Today I want to share some of the findings that this process left me, in case they can be useful for other leaders who also face chaos, inside or outside their organizations.

Chaos as a mirror

For a long time, I thought that chaos was an obstacle that I had to overcome as quickly as possible. An anomaly in the system. Something uncomfortable that had to be corrected. But over time I discovered that chaos is also a master.

Chaos is uncomfortable, yes. But it also illuminates. It forces us to stop and observe. It confronts us with our expectations, with our most deeply rooted beliefs, with our deepest urgencies.

Leadership under pressure

I am a person of high expectations. I’ve always believed that if I have the ability to trade at level 10, there’s no reason to stay at level 8. But I’ve also learned that it’s not all about scaling. Sometimes, the path is not upwards, but inwards.

When chaos appears, it is often because something needs to be rethought. And that requires more than quick answers: it requires awareness, pause, and the ability to review our proportions. Am I magnifying this problem? Am I minimizing an important emotion? Am I confusing clarity with haste?

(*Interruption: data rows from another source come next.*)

(* ===== verification/DataMisc.v ===== *)
(** * Data blocks, tables and check instructions

    Models MEAN, WTOB, BTOW, UNI, DIS, LCNV, RLCNV, ALT, DBAND, LIMIT, ZONE,
    SCL and SER of plc/executer/src/plc_dataprocessing.c (RAMP, HACKLE and
    TRIANGLE are commented out there and do nothing), and CCITT, CRC16, LRC of
    plc/executer/src/plc_verifyins.c. The buffers these take from the heap are
    lists; an allocation does not fail. *)
From stdpp Require Import base list numbers sets.
From Stdlib Require Import Floats.SpecFloat.
From S2P Require Import Prelude Element Machine ParseAddr ParseAddrFacts Device DataIns BitIns Arith Convert Rotate.
From S2P Require Import Float32 Compare FloatIns Block Verify.

(** The sum of the first [n] elements of a buffer. *)
Fixpoint buffer_sum (n : nat) (i : Z) (l : list Z) (acc : Z) : option Z :=
  match n with O => Some acc | S n' => v ← zlookup l i; buffer_sum n' (i + 1) l (s32 (acc + s16 v)) end.
Definition run_ci_mean_ins : Mc Z := powered (
  pc ← get_PC;
  with_word (pc + 10) (fun w =>
    let lsv_DataCnt := s16 w in
    if (lsv_DataCnt <? 1) || (64 <? lsv_DataCnt) then mret ERR_OPERANDS
    else
      clear_SM [180; 181; 182];;
      with_words (pc + 2) 0 (Z.to_nat lsv_DataCnt) (fun l =>
        llv_sum ← of_option (buffer_sum (Z.to_nat lsv_DataCnt) 0 l 0);
        let lsv_Avg := s16 (Z.quot llv_sum lsv_DataCnt) in
        when (lsv_Avg =? 0) (set_SM 180 1);; word_out 6 lsv_Avg))).

(** ** Bytes and nibbles *)
Definition byte_count (k : Z -> Z -> Mc Z) : Mc Z := powered (
  pc ← get_PC; with_word (pc + 10) (fun w => let n := s16 w in if n <? 0 then mret ERR_OPERANDS else k pc n)).
Definition high_byte (w : Z) : Z := Z.land (Z.shiftr (s16 w) 8) 0xFF.
Definition low_byte (w : Z) : Z := Z.land (s16 w) 0xFF.
Definition run_ci_wtob_ins : Mc Z := byte_count (fun pc n =>
  copy (Z.to_nat (n / 2)) 0 (word_at_offset (pc + 2))
    (fun i w => save_words (pc + 6) [high_byte w; low_byte w] (i * 2))
    (if n mod 2 =? 0 then mret pdPASS
     else word_at_pos (pc + 2) (n / 2) (fun w => save_words (pc + 6) [high_byte w] (n / 2 * 2)))).
Definition join_bytes (a b : Z) : Z := u16 (Z.lor (Z.shiftl (Z.land (s16 a) 0xFF) 8) (Z.land (s16 b) 0xFF)).
Definition two_words_at (a i : Z) : Mc (Z * option Z) :=
  rl ← get_word a (i * 2) 2;
  if rl.1 =? pdPASS then x ← of_option (zlookup rl.2 0); y ← of_option (zlookup rl.2 1); mret (pdPASS, Some (join_bytes x y))
  else mret (rl.1, None).
Definition run_ci_btow_ins : Mc Z := byte_count (fun pc n =>
  copy (Z.to_nat (n / 2)) 0 (two_words_at (pc + 2)) (save_word_at (pc + 6))
    (if n mod 2 =? 0 then mret pdPASS
     else word_at_pos (pc + 2) (2 * (n / 2)) (fun x => save_word_at (pc + 6) (n / 2) (join_bytes x 0)))).
Definition nibble_count (k : Z -> Z -> Mc Z) : Mc Z := powered (
  pc ← get_PC;
  with_word (pc + 10) (fun w => let n := s16 w in if (n <? 1) || (4 <? n) then mret ERR_OPERANDS else k pc n)).
(** Words that are not read count as zero. *)
Definition run_ci_uni_ins : Mc Z := nibble_count (fun pc n =>
  with_words (pc + 2) 0 (Z.to_nat n) (fun l =>
    let d i := Z.land (default 0 (zlookup l i)) 0x0F in
    word_out 6 (Z.lor (Z.lor (Z.lor (Z.shiftl (d 0) 12) (Z.shiftl (d 1) 8)) (Z.shiftl (d 2) 4)) (d 3)))).
Definition run_ci_dis_ins : Mc Z := nibble_count (fun pc n =>
  with_word (pc + 2) (fun w =>
    save_words (pc + 6) ((fun i => Z.land (Z.shiftr (s16 w) ((3 - i) * 4)) 0x0F) <$> seqZ 0 n) 0)).

(** ** Linear conversion *)
(** [if(!GET_PU16_DATA(ltp_RunEnv)) return pdPASS;]: the low half of the power
    flow stack, not its top bit. *)
Definition any_power (k : Mc Z) : Mc Z :=
  pf ← gets (fun s => mlv_InPF (env s)); if u16 pf =? 0 then mret pdPASS else k.
Definition convert_count (off : Z) (k : Z -> nat -> Mc Z) : Mc Z := any_power (
  pc ← get_PC;
  with_word (pc + off) (fun w =>
    let n := s16 w in if (n <? 1) || (64 <? n) then mret ERR_OPERANDS else k pc (Z.to_nat n))).
(** LCNV hands the address of its pointer, not of its results, to the writer;
    what is stored is no value of the program. *)
Definition run_ci_lcnv_ins : Mc Z := convert_count 14 (fun pc n =>
  with_words (pc + 2) 0 n (fun _ => with_words (pc + 6) 0 4 (fun t =>
    t0 ← data_at t 0; t1 ← data_at t 1; t2 ← data_at t 2; t3 ← data_at t 3;
    if (s16 t1 <? s16 t0) || (s16 t3 <? s16 t2) then mret ERR_OPERANDS else ub))).
Definition with_floats (a : Z) (cnt : nat) (k : list Z -> Mc Z) : Mc Z :=
  rl ← get_float a 0 cnt; if rl.1 =? pdPASS then k rl.2 else mret rl.1.
Definition linear_A (t0 t1 t2 t3 : Z) : Z :=
  f32_div (f32_mul (f32_sub t2 t3) (f32_of_int 10000)) (f32_sub t0 t1).
Definition linear_B (t0 t2 a : Z) : Z := f32_sub t2 (f32_div (f32_mul t0 a) (f32_of_int 10000)).
Definition linear_value (x a b : Z) : Z := f32_add (f32_div (f32_mul x a) (f32_of_int 10000)) b.
Definition run_ci_rlcnv_ins : Mc Z := convert_count 20 (fun pc n =>
  with_floats (pc + 2) n (fun l => with_floats (pc + 6) 4 (fun t =>
    t0 ← data_at t 0; t1 ← data_at t 1; t2 ← data_at t 2; t3 ← data_at t 3;
    if f32_lt t1 t0 || f32_lt t3 t2 then mret ERR_OPERANDS
    else
      let a := linear_A t0 t1 t2 t3 in let b := linear_B t0 t2 a in
      xs ← of_option (mapM (fun i => zlookup l i) (seqZ 0 (Z.of_nat n)));
      rl ← save_float (pc + 14) ((fun x => linear_value x a b) <$> xs) 0; mret rl.1))).

(** ** Single values *)
Definition run_ci_alt_ins : Mc Z := powered (
  pc ← get_PC;
  rv ← get_char1 (pc + 2);
  if negb (rv.1 =? pdPASS) then mret rv.1
  else v ← of_option rv.2; save_char1 (pc + 2) (1 - Z.land v 1)).
Definition limits (k : Z -> Z -> Z -> Z) : Mc Z := powered (
  pc ← get_PC;
  with_word (pc + 2) (fun d => with_word (pc + 6) (fun u =>
    if s16 u <? s16 d then mret ERR_OPERANDS
    else with_word (pc + 10) (fun x => word_out 14 (k (s16 d) (s16 u) (s16 x)))))).
Definition run_ci_dband_ins : Mc Z := limits (fun d u x => if x <? d then x - d else if u <? x then x - u else 0).
Definition run_ci_limit_ins : Mc Z := limits (fun d u x => if x <? d then d else if u <? x then u else x).
Definition run_ci_zone_ins : Mc Z := limits (fun d u x => if x <? 0 then x + d else if 0 <? x then x + u else 0).

(** ** Tables *)
Definition f64_of_int (z : Z) : spec_float := binary_normalize 53 1024 z 0 false.
Definition f64_half : spec_float := binary_normalize 53 1024 1 (-1) false.
(** [(short)(x*(y1-y0)/(x1-y0) + 0.5)]. *)
Definition scl_value (x y0 x1 y1 : Z) : option Z :=
  let t := SFdiv 53 1024 (SFmul 53 1024 (f64_of_int x) (f64_of_int (y1 - y0))) (f64_of_int (x1 - y0)) in
  v ← sf_trunc (SFadd 53 1024 t f64_half);
  if (-32768 <=? v) && (v <=? 32767) then Some v else None.
(** The points from [i] on; [x0], [y0] is the point before. *)
Fixpoint scl_search (n : nat) (i pc x x0 y0 : Z) : Mc Z :=
  match n with
  | O => mret ERR_OPERANDS
  | S n' =>
      word_at_pos (pc + 6) (i * 2 + 1) (fun wx => word_at_pos (pc + 6) (i * 2 + 2) (fun wy =>
        let x1 := s16 wx in let y1 := s16 wy in
        if (x0 <=? x) && (x <=? x1) then
          y ← (if x =? x0 then mret y0 else if x =? x1 then mret y1 else of_option (scl_value x y0 x1 y1));
          word_out 10 y
        else scl_search n' (i + 1) pc x x1 y1))
  end.
Definition run_ci_scl_ins : Mc Z := powered (
  pc ← get_PC;
  with_word (pc + 6) (fun w =>
    let lsv_PointNum := s16 w in
    if lsv_PointNum <=? 1 then mret ERR_OPERANDS
    else
      with_word (pc + 2) (fun wx =>
        word_at_pos (pc + 6) 1 (fun x0 => word_at_pos (pc + 6) 2 (fun y0 =>
          scl_search (Z.to_nat (lsv_PointNum - 1)) 1 pc (s16 wx) (s16 x0) (s16 y0)))))).
(** SER: the minimum and the maximum are unset until the value has been found. *)
Record ser_st := { ser_cnt : Z; ser_first : Z; ser_last : Z; ser_imin : Z; ser_imax : Z; ser_bounds : option (Z * Z) }.
Definition ser_match (x i v : Z) (r : ser_st) : ser_st :=
  if v =? x then
    if ser_cnt r + 1 =? 1 then
      {| ser_cnt := 1; ser_first := i; ser_last := ser_last r; ser_imin := ser_imin r; ser_imax := ser_imax r;
         ser_bounds := Some (v, v) |}
    else
      {| ser_cnt := ser_cnt r + 1; ser_first := ser_first r; ser_last := i; ser_imin := ser_imin r;
         ser_imax := ser_imax r; ser_bounds := ser_bounds r |}
  else r.
Definition ser_step (x i v : Z) (r0 : ser_st) : option ser_st :=
  let r := ser_match x i v r0 in
  '(mn, mx) ← ser_bounds r;
  Some {| ser_cnt := ser_cnt r; ser_first := ser_first r; ser_last := ser_last r;
          ser_imin := if v <? mn then i else ser_imin r; ser_imax := if mx <? v then i else ser_imax r;
          ser_bounds := Some (Z.min v mn, Z.max v mx) |}.
Fixpoint ser_loop (n : nat) (x i : Z) (l : list Z) (r : ser_st) : option ser_st :=
  match n with O => Some r | S n' => v ← zlookup l i; r' ← ser_step x i (s16 v) r; ser_loop n' x (i + 1) l r' end.
Definition run_ci_ser_ins : Mc Z := powered (
  pc ← get_PC;
  with_word (pc + 14) (fun w =>
    let n := s16 w in
    if (n <? 1) || (256 <? n) then mret ERR_OPERANDS
    else
      with_word (pc + 6) (fun x => with_words (pc + 2) 0 (Z.to_nat n) (fun l =>
        r ← of_option (ser_loop (Z.to_nat n) (s16 x) 0 l
          {| ser_cnt := 0; ser_first := 0; ser_last := 0; ser_imin := 0; ser_imax := 0; ser_bounds := None |});
        save_words (pc + 10) [ser_cnt r; ser_first r; ser_last r; ser_imin r; ser_imax r] 0)))).
Definition run_ci_ramp_ins : Mc Z := mret pdPASS.
Definition run_ci_hackle_ins : Mc Z := mret pdPASS.
Definition run_ci_triangle_ins : Mc Z := mret pdPASS.

(** ** Check sums of a row of elements, continued from the destination *)
Definition check_count (k : Z -> nat -> Mc Z) : Mc Z := powered (
  pc ← get_PC;
  with_word (pc + 6) (fun w =>
    let n := s16 w in
    if n <? 0 then mret ERR_OPERANDS else if n =? 0 then mret pdPASS else k pc (Z.to_nat n))).
Definition check_loop (step : Z -> Z -> option Z) (pc : Z) (n : nat) (l : list Z) (c : Z) : Mc Z :=
  c' ← of_option (over_bytes l (fun c w => step c (u8 w)) n 0 c); save_word1 (pc + 10) c'.
Definition run_ci_ccitt_ins : Mc Z := check_count (fun pc n =>
  with_words (pc + 2) 0 n (fun l => with_word (pc + 10) (check_loop ccitt_step pc n l))).
Definition crc16_word_step (c b : Z) : option Z :=
  let lsv_CrcLow := Z.land c 0xFF in
  let lsv_CrcHigh := Z.shiftr c 8 in
  lo ← zlookup gcv_CRCLo (Z.lxor lsv_CrcLow b);
  hi ← zlookup gcv_CRCHi (Z.lxor lsv_CrcLow b);
  Some (u16 (Z.shiftl lo 8 + u8 (Z.lxor lsv_CrcHigh hi))).
Definition run_ci_crc16_ins : Mc Z := check_count (fun pc n =>
  with_words (pc + 2) 0 n (fun l => with_word (pc + 10) (check_loop crc16_word_step pc n l))).
Definition run_ci_lrc_ins : Mc Z := check_count (fun pc n =>
  with_word (pc + 10) (fun w => with_words (pc + 2) 0 n (fun l =>
    s ← of_option (over_bytes l (fun c w => Some (u8 (c + u8 w))) n 0 (u8 w));
    save_word1 (pc + 10) (u8 (- s))))).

The temptation of clarity at any price

We all want to return to clarity as soon as possible. But if we do it too quickly, without reviewing what’s underneath the noise, we’re likely to miss a crucial opportunity: that of growing from within.

An invitation to leaders

I have partnered leaders through change processes who, in contexts of chaos and complexity, have taught me to maintain my composure and the stance of observing before acting. And I am convinced that chaos is not the end of the road, but rather a necessary phase of development and a moment to envision new paths. It is an opportunity to reassess beliefs, redirect priorities, and expand our understanding of success.

If you find yourself in a moment of chaos, don’t run into clarity without first stopping to listen to what that chaos wants to show you. There, right in the clutter, may be the key to the next level of your leadership.